▼▼▼

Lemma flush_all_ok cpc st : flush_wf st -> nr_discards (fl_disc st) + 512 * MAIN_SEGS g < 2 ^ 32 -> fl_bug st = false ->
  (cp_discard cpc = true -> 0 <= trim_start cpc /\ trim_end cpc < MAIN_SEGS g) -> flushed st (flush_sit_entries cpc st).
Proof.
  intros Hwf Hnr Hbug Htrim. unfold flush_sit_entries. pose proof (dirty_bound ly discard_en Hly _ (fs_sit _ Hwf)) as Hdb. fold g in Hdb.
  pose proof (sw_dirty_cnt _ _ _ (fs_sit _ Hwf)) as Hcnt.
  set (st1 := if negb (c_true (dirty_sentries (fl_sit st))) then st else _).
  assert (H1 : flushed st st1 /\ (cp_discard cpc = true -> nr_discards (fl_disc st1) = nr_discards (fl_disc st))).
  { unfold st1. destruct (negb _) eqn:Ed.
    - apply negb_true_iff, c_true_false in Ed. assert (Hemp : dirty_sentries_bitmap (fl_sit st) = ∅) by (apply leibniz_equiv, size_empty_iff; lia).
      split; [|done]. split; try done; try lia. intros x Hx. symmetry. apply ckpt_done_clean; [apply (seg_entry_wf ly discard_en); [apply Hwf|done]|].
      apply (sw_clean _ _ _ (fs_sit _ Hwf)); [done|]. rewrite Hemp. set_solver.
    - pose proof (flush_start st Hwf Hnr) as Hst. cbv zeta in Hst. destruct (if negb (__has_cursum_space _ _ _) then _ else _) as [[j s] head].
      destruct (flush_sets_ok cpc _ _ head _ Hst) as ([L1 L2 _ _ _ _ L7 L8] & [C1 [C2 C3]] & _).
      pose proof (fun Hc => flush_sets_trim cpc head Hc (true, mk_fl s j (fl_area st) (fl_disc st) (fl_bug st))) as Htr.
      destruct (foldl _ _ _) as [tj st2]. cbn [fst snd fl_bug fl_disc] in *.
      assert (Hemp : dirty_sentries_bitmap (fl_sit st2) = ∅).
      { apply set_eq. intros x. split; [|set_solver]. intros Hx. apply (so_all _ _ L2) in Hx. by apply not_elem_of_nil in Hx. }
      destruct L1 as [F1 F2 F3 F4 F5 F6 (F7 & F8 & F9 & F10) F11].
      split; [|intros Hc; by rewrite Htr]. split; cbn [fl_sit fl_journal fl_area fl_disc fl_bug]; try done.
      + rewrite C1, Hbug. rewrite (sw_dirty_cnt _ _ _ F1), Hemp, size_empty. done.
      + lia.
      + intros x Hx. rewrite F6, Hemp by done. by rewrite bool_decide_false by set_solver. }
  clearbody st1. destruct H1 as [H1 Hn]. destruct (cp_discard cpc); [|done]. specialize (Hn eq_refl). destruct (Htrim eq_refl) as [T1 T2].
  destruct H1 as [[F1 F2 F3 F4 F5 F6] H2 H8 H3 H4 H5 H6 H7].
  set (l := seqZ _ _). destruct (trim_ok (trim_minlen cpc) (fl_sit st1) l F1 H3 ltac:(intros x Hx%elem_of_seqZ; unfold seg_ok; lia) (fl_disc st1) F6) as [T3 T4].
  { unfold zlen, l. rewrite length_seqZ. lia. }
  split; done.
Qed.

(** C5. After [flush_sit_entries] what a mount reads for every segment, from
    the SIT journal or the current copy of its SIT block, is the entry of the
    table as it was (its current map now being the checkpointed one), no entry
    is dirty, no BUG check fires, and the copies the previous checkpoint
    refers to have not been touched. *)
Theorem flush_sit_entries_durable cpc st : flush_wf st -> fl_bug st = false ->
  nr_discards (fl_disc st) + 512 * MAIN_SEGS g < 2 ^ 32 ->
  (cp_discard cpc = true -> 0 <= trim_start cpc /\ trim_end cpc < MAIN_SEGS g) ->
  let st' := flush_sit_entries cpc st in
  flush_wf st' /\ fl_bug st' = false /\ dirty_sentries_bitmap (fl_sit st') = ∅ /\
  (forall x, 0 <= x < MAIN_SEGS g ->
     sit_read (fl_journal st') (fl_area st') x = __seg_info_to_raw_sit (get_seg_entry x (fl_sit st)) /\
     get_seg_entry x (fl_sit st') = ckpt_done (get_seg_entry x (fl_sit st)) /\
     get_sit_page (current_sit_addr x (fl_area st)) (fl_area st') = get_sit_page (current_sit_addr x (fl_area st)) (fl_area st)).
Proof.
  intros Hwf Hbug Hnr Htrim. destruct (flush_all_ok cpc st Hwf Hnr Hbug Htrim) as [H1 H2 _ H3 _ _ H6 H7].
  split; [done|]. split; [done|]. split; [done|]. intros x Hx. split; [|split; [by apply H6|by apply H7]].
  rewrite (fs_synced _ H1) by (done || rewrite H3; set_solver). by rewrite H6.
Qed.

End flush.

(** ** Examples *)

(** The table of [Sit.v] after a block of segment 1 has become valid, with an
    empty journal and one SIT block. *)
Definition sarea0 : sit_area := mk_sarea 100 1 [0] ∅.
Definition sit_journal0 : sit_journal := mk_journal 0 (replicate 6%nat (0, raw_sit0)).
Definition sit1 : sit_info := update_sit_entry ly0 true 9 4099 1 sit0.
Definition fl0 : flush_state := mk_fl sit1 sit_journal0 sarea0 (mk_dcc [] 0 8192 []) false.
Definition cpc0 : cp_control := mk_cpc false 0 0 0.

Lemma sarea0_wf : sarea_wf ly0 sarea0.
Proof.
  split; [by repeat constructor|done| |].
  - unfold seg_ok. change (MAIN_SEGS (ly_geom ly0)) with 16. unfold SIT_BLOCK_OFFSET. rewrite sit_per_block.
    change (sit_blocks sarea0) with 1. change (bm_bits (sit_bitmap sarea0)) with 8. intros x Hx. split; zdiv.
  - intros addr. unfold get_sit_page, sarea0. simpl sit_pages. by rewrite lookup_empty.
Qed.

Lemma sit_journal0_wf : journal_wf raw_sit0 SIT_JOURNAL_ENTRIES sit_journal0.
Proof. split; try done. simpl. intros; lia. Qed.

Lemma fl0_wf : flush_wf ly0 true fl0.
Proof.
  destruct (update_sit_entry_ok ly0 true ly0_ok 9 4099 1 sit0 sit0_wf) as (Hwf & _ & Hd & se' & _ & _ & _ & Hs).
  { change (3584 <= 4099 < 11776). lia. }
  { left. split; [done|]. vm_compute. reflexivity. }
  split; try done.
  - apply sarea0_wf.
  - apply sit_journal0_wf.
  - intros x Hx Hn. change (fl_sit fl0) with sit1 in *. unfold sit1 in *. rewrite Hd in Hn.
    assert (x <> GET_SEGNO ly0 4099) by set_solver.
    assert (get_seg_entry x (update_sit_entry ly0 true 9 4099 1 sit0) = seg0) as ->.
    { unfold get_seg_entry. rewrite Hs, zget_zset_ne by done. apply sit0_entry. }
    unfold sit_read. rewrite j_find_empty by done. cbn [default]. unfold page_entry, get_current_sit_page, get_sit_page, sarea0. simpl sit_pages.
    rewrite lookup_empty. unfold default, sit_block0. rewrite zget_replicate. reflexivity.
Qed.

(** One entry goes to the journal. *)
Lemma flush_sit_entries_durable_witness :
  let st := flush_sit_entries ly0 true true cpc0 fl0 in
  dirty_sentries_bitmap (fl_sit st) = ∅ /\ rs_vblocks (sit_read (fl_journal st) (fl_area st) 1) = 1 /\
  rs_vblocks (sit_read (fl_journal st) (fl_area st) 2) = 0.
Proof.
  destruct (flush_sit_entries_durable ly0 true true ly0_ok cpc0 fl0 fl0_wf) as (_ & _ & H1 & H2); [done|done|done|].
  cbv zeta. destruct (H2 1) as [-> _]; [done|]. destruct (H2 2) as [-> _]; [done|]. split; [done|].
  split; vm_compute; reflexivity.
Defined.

▲▲▲

Find the line containing "dirty_sentries_bitmap (fl_sit st) = ∅ /\", then output it and every line after it to the end of the data, exactly.

— EXPECTED ANSWER —
  dirty_sentries_bitmap (fl_sit st) = ∅ /\ rs_vblocks (sit_read (fl_journal st) (fl_area st) 1) = 1 /\
  rs_vblocks (sit_read (fl_journal st) (fl_area st) 2) = 0.
Proof.
  destruct (flush_sit_entries_durable ly0 true true ly0_ok cpc0 fl0 fl0_wf) as (_ & _ & H1 & H2); [done|done|done|].
  cbv zeta. destruct (H2 1) as [-> _]; [done|]. destruct (H2 2) as [-> _]; [done|]. split; [done|].
  split; vm_compute; reflexivity.
Defined.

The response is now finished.